The central bank, in April, has mandated all payments system operators working in India to ensure that data related to payment systems operated by them is stored in the country. The move would have come into effect from October 15 this year, according to a report by the Economic Times. However, there is uncertainty over the implementation of the central bank’s directive as, the Data Protection Bill, 2018, a draft of which was submitted to the government last week, overrides all sectorial regulators and therefore all their directives. The bill requires all data fiduciaries to store a copy of users’ personal data in India and more worryingly, the bill also requires mandatory storage of ‘critical personal data’ within India only.
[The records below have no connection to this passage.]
(** * Minigame client: rounds, scoring and progression

    A shallow embedding of the game screens of the finance-education app
    (local trivia quiz, server-backed quiz, category matching, spend
    detective, games hub) and of their network helpers, with the
    properties of the round/progression contract proved against it.

    Conventions.  A JavaScript [number] that holds a count is a [Z]; one
    that holds a ratio is a [Q] (the exact quotient, compared with [==]).
    An optional or nullable field is an [option].  A JS object used as a
    dictionary is a [gmap string _].  React state is a record; an event
    handler is a function from the state (and the server's reply, where it
    awaits one) to the next state.  A handler that awaits a reply is one
    step, from the press to the updates that follow the reply; presses
    made during the wait are not modelled. *)

From Stdlib Require Import ZArith QArith Qround Lqa Ascii String List Permutation Sorted Lia.
From stdpp Require Import base option list gmap strings pretty.

Local Open Scope string_scope.
Local Open Scope list_scope.
Local Open Scope Z_scope.

(** ** JavaScript helpers *)

Module JS.

(** [a[i]] on an array that may have holes: a hole or an index past the
    end reads as [undefined]. *)
Definition index {A} (a : list (option A)) (i : nat) : option A :=
  mjoin (a !! i).

(** [a[i] = v] on a copy of [a]: in range it overwrites, past the end
    the array grows and the skipped slots are holes. *)
Definition assign {A} (a : list (option A)) (i : nat) (v : A) : list (option A) :=
  if decide (i < length a)%nat
  then <[i := Some v]> a
  else a ++ replicate (i - length a) None ++ [Some v].

(** [x === c] for a possibly undefined/null number [x] and a number [c]. *)
Definition strict_eq (x : option Z) (c : Z) : bool :=
  match x with Some v => v =? c | None => false end.

(** [a.slice(0, n)]: a negative [n] counts from the end, and the end
    point is clamped to the array. *)
Definition slice0 {A} (a : list A) (n : Z) : list A :=
  let len := Z.of_nat (length a) in
  let e := if n <? 0 then Z.max (len + n) 0 else Z.min n len in
  take (Z.to_nat e) a.

(** [a.findIndex(p)]: the first index whose element satisfies [p], or -1. *)
Fixpoint findIndex_from {A} (p : A -> bool) (a : list A) (i : Z) : Z :=
  match a with
  | [] => -1
  | x :: a' => if p x then i else findIndex_from p a' (i + 1)
  end.

Definition findIndex {A} (p : A -> bool) (a : list A) : Z :=
  findIndex_from p a 0.

(** Truthiness of an optional string: [undefined] and the empty string
    are falsy. *)
Definition truthy_str (s : option string) : bool :=
  match s with Some t => negb (String.eqb t EmptyString) | None => false end.

(** [x || d] on an optional string. *)
Definition or_str (s : option string) (d : string) : string :=
  match s with Some t => if String.eqb t EmptyString then d else t | None => d end.

(** [x || d] on an optional number: [undefined] and [0] give [d]. *)
Definition or_num (x : option Z) (d : Z) : Z :=
  match x with Some v => if v =? 0 then d else v | None => d end.

(** [x ?? d]. *)
Definition nullish {A} (x : option A) (d : A) : A := default d x.

(** Truthiness of an optional boolean. *)
Definition truthy_bool (b : option bool) : bool := default false b.

(** The property names every plain object inherits from
    [Object.prototype] (ECMAScript, with the legacy accessors of its
    annex B). *)
Definition prototype_names : list string :=
  ["constructor"; "hasOwnProperty"; "isPrototypeOf"; "propertyIsEnumerable";
   "toLocaleString"; "toString"; "valueOf"; "__proto__";
   "__defineGetter__"; "__defineSetter__"; "__lookupGetter__"; "__lookupSetter__"].

(** [!!o[k]] on a plain object [o] whose own properties are booleans: an
    own property answers with its value; otherwise a name inherited from
    [Object.prototype] reads as a function or object, which is truthy. *)
Definition truthy_member (o : gmap string bool) (k : string) : bool :=
  match o !! k with
  | Some b => b
  | None => bool_decide (k ∈ prototype_names)
  end.

(** [rendered conditions]: how many of the conditional blocks of a
    screen's JSX, given by their conditions, are rendered. *)
Definition rendered (conditions : list bool) : nat :=
  length (List.filter (fun b : bool => b) conditions).

End JS.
The bill, however, failed to explicitly define ‘critical data’.
Trying to find consensus in a divided industry
The report also quoted Garg as saying that the government was trying to find a consensus over data localisation at a time when companies across the global are under intense scrutiny over how they handle their customers’ data. Garg said, “What we do is we listen to different stakeholders, what they say, what their stance is and where can we can find a landing zone … That is the reason why it was suggested to have mirror copies,” according to the report. However, it may be impossible for the government to reach a consensus given that the position adapted by the International payment firms on the issue stands polar opposite to position taken by Indian firms. While foreign firms have been lobbying intensely to ease the central bank’s regulation, their domestic counterparts, most notably Paytm, have been pushing the government for implementation of the said norms and not even allow mirroring of the data overseas.
Implementing the RBI’s directive would be a strong blow for foreign companies operating in India including Visa, Mastercard and American Express because, not only would it cost exponentially for these companies to set up local data centres, but regulations in their home countries would not have permitted them to do so. They also feared that the central bank’s move could also set a precedent for other countries to implement similar rules. Industry representatives cited that storing the data only in India would also be a security risk, as in the event of a natural disaster, no one would have access to it if it was all stored in one place. Further, experts claimed that there was little clarity on the type of data that needed to be stored and therefore, on the time needed to implement the said rules
Mastercard division president (South Asia) Porush Singh said that by having user data located only in India, measures to contain cross-border fraud will be diluted as the analytical software which identifies suspect transactions will not be able to match fraudulent incidents in one part of the world with transactions elsewhere.
As such, many of these companies have made multiple representations to the central government as well as the banking regulator through the US-India Business Council, a lobby group for US businesses in India. Furthermore, The Payments Council of India (PCI), which has around 100 payments firms as its members, has sought a meeting with the RBI to suggest “alternative solutions which can meet the RBI requirements of unfettered access”, according to a report.
On the other hand, Paytm has been vocal in its support for implementing the central bank’s norms and recently said that 6 months is ‘practical’ enough for companies to adhere to the Reserve Bank of India’s guidelines. The company went on to also say that mirroring of data is not the solution and many countries have disallowed companies from doing so.